(** The textual form a template literal gives to [string | undefined]. *)
Definition template (v : option string) : string :=
  match v with
  | Some s => s
  | None => "undefined"
  end.

(** [Error] objects: [new Error(msg)] has name [Error]; [fetch] rejects
    with a [TypeError], [response.json()] with a [SyntaxError]. *)
Record JsError := mkError { err_name : string; err_message : string }.

Definition Error (msg : string) : JsError := mkError "Error" msg.

(** [Error.prototype.toString], which is what [`${error}`] calls. *)
Definition error_toString (e : JsError) : string :=
  if err_name e =? "" then err_message e
  else if err_message e =? "" then err_name e
  else err_name e ++ ": " ++ err_message e.

Inductive Result (A : Type) : Type :=
| Ok (a : A)
| Throw (e : JsError).
Arguments Ok {A} a.
Arguments Throw {A} e.

(** Parsed JSON, as [response.json()] resolves to.  Numbers are kept to
    the integers; an object lists its properties in enumeration order. *)
#[warnings="-register-all"]
Inductive Json : Type :=
| JNull
| JBool (b : bool)
| JNum (z : Z)
| JStr (s : string)
| JArr (items : list Json)
| JObj (props : list (string * Json)).

(** A JavaScript value that may also be [undefined]. *)
Definition JsValue := option Json.

Definition json_truthy (j : Json) : bool :=
  match j with
  | JNull => false
  | JBool b => b
  | JNum z => negb (z =? 0)%Z
  | JStr s => negb (s =? "")
  | JArr _ | JObj _ => true
  end.

Definition value_truthy (v : JsValue) : bool :=
  match v with
  | Some j => json_truthy j
  | None => false
  end.

(** [v || d] where [d] is a value that is never [undefined]. *)
Definition value_or (v : JsValue) (d : Json) : Json :=
  match v with
  | Some j => if json_truthy j then j else d
  | None => d
  end.

Definition string_of_Z (z : Z) : string :=
  NilZero.string_of_int (Z.to_int z).

Fixpoint join (sep : string) (parts : list string) : string :=
  match parts with
  | [] => ""
  | [p] => p
  | p :: rest => p ++ sep ++ join sep rest
  end.

(** [String(j)], the conversion behind [`${j}`]: an array joins its
    elements with commas, printing [null] elements as nothing. *)
Fixpoint json_toString (j : Json) : string :=
  match j with
  | JNull => "null"
  | JBool b => if b then "true" else "false"
  | JNum z => string_of_Z z
  | JStr s => s
  | JArr items =>
      join "," (map (fun e => match e with
                              | JNull => ""
                              | _ => json_toString e
                              end) items)
  | JObj _ => "[object Object]"
  end.

Definition value_template (v : JsValue) : string :=
  match v with
  | Some j => json_toString j
  | None => "undefined"
  end.

(** *** [JSON.stringify] *)

Definition dquote : string := String (ascii_of_nat 34) EmptyString.
Definition backslash : string := String (ascii_of_nat 92) EmptyString.
Definition newline : string := String (ascii_of_nat 10) EmptyString.

Definition hex_digit (n : nat) : string :=
  String (nth n ["0"; "1"; "2"; "3"; "4"; "5"; "6"; "7"; "8"; "9";
                 "a"; "b"; "c"; "d"; "e"; "f"]%char "0"%char) EmptyString.

(** QuoteJSONString on one code unit. *)
Definition escape_char (c : ascii) : string :=
  let n := nat_of_ascii c in
  if (n =? 8)%nat then backslash ++ "b"
  else if (n =? 9)%nat then backslash ++ "t"
  else if (n =? 10)%nat then backslash ++ "n"
  else if (n =? 12)%nat then backslash ++ "f"
  else if (n =? 13)%nat then backslash ++ "r"
  else if (n =? 34)%nat then backslash ++ dquote
  else if (n =? 92)%nat then backslash ++ backslash
  else if (n <? 32)%nat then backslash ++ "u00" ++ hex_digit (n / 16) ++ hex_digit (n mod 16)
  else String c EmptyString.

Fixpoint escape (s : string) : string :=
  match s with
  | EmptyString => EmptyString
  | String c rest => escape_char c ++ escape rest
  end.

Definition quote (s : string) : string := dquote ++ escape s ++ dquote.

(** SerializeJSONProperty with gap [gap] at indentation [indent];
    [gap] is empty for [JSON.stringify(v)] and two spaces for
    [JSON.stringify(v, null, 2)]. *)
Fixpoint serialize (gap indent : string) (j : Json) : string :=
  let inner := indent ++ gap in
  let wrap (opening closing : string) (parts : list string) : string :=
    match parts with
    | [] => opening ++ closing
    | _ =>
        if gap =? "" then opening ++ join "," parts ++ closing
        else opening ++ newline ++ inner
               ++ join ("," ++ newline ++ inner) parts
               ++ newline ++ indent ++ closing
    end in
  match j with
  | JNull => "null"
  | JBool b => if b then "true" else "false"
  | JNum z => string_of_Z z
  | JStr s => quote s
  | JArr items => wrap "[" "]" (map (serialize gap inner) items)
  | JObj props =>
      wrap "{" "}"
        (map (fun p => quote (fst p) ++ (if gap =? "" then ":" else ": ")
                         ++ serialize gap inner (snd p)) props)
  end.

(** [JSON.stringify(v)] and [JSON.stringify(v, null, 2)].  The result is
    [undefined] exactly when [v] is. *)
Definition JSON_stringify (v : JsValue) : option string :=
  option_map (serialize "" "") v.

Definition JSON_stringify_2 (v : JsValue) : option string :=
  option_map (serialize "  " "") v.

(** An object literal whose property values may be [undefined];
    [JSON.stringify] leaves those properties out. *)
Definition object_literal (props : list (string * option string)) : Json :=
  JObj (flat_map (fun p => match snd p with
                           | Some s => [(fst p, JStr s)]
                           | None => []
                           end) props).

(** [a || d] where [a] is [string | undefined] and [d] a string. *)
Definition or_default (a : option string) (d : string) : string :=
  match a with
  | Some s => if s =? "" then d else s
  | None => d
  end.

(** Property lookup in a parsed object; [undefined] when there is no
    such own property. *)
Fixpoint assoc (k : string) (props : list (string * Json)) : JsValue :=
  match props with
  | [] => None
  | (k', v) :: rest => if k' =? k then Some v else assoc k rest
  end.

Definition destructure_null : JsError :=
  mkError "TypeError"
    "Cannot destructure property 'content' of '(intermediate value)' as it is null.".

(** [payload.content] on a value that is not [null]. *)
Definition content_of (payload : Json) : JsValue :=
  match payload with
  | JObj props => assoc "content" props
  | _ => None
  end.

(** [const { content } = payload]: destructuring [null] throws. *)
Definition destructure_content (payload : Json) : Result JsValue :=
  match payload with
  | JNull => Throw destructure_null
  | _ => Ok (content_of payload)
  end.

(* ================================================================== *)
(** ** The [config] object and the helpers of [utils.js] *)
(* ================================================================== *)

(** The mutable object imported from [./config.js], with the fields the
    source reads and writes. *)
Record Config := mkConfig {
  CODEGPT_API_KEY : option string;
  CODEGPT_ORG_ID : option string;
  CODEGPT_GRAPH_ID : option string;
  CODEGPT_REPO_URL : option string;
  IS_MULTI_REPO : bool;
  REPO_LIST : option (list string)
}.

Definition set_API_KEY (v : option string) (c : Config) : Config :=
  mkConfig v (CODEGPT_ORG_ID c) (CODEGPT_GRAPH_ID c) (CODEGPT_REPO_URL c)
           (IS_MULTI_REPO c) (REPO_LIST c).
Definition set_ORG_ID (v : option string) (c : Config) : Config :=
  mkConfig (CODEGPT_API_KEY c) v (CODEGPT_GRAPH_ID c) (CODEGPT_REPO_URL c)
           (IS_MULTI_REPO c) (REPO_LIST c).
Definition set_GRAPH_ID (v : option string) (c : Config) : Config :=
  mkConfig (CODEGPT_API_KEY c) (CODEGPT_ORG_ID c) v (CODEGPT_REPO_URL c)
           (IS_MULTI_REPO c) (REPO_LIST c).
Definition set_REPO_URL (v : option string) (c : Config) : Config :=
  mkConfig (CODEGPT_API_KEY c) (CODEGPT_ORG_ID c) (CODEGPT_GRAPH_ID c) v
           (IS_MULTI_REPO c) (REPO_LIST c).
Definition set_MULTI_REPO (b : bool) (c : Config) : Config :=
  mkConfig (CODEGPT_API_KEY c) (CODEGPT_ORG_ID c) (CODEGPT_GRAPH_ID c)
           (CODEGPT_REPO_URL c) b (REPO_LIST c).
Definition set_REPO_LIST (l : option (list string)) (c : Config) : Config :=
  mkConfig (CODEGPT_API_KEY c) (CODEGPT_ORG_ID c) (CODEGPT_GRAPH_ID c)
           (CODEGPT_REPO_URL c) (IS_MULTI_REPO c) l.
* * *
Here the output must be the lines above from the line with "end) items)" to the line with "(map (fun p", both included, duplicated word for word and nothing else.

                              end) items)
  | JObj _ => "[object Object]"
  end.

Definition value_template (v : JsValue) : string :=
  match v with
  | Some j => json_toString j
  | None => "undefined"
  end.

(** *** [JSON.stringify] *)

Definition dquote : string := String (ascii_of_nat 34) EmptyString.
Definition backslash : string := String (ascii_of_nat 92) EmptyString.
Definition newline : string := String (ascii_of_nat 10) EmptyString.

Definition hex_digit (n : nat) : string :=
  String (nth n ["0"; "1"; "2"; "3"; "4"; "5"; "6"; "7"; "8"; "9";
                 "a"; "b"; "c"; "d"; "e"; "f"]%char "0"%char) EmptyString.

(** QuoteJSONString on one code unit. *)
Definition escape_char (c : ascii) : string :=
  let n := nat_of_ascii c in
  if (n =? 8)%nat then backslash ++ "b"
  else if (n =? 9)%nat then backslash ++ "t"
  else if (n =? 10)%nat then backslash ++ "n"
  else if (n =? 12)%nat then backslash ++ "f"
  else if (n =? 13)%nat then backslash ++ "r"
  else if (n =? 34)%nat then backslash ++ dquote
  else if (n =? 92)%nat then backslash ++ backslash
  else if (n <? 32)%nat then backslash ++ "u00" ++ hex_digit (n / 16) ++ hex_digit (n mod 16)
  else String c EmptyString.

Fixpoint escape (s : string) : string :=
  match s with
  | EmptyString => EmptyString
  | String c rest => escape_char c ++ escape rest
  end.

Definition quote (s : string) : string := dquote ++ escape s ++ dquote.

(** SerializeJSONProperty with gap [gap] at indentation [indent];
    [gap] is empty for [JSON.stringify(v)] and two spaces for
    [JSON.stringify(v, null, 2)]. *)
Fixpoint serialize (gap indent : string) (j : Json) : string :=
  let inner := indent ++ gap in
  let wrap (opening closing : string) (parts : list string) : string :=
    match parts with
    | [] => opening ++ closing
    | _ =>
        if gap =? "" then opening ++ join "," parts ++ closing
        else opening ++ newline ++ inner
               ++ join ("," ++ newline ++ inner) parts
               ++ newline ++ indent ++ closing
    end in
  match j with
  | JNull => "null"
  | JBool b => if b then "true" else "false"
  | JNum z => string_of_Z z
  | JStr s => quote s
  | JArr items => wrap "[" "]" (map (serialize gap inner) items)
  | JObj props =>
      wrap "{" "}"
        (map (fun p => quote (fst p) ++ (if gap =? "" then ":" else ": ")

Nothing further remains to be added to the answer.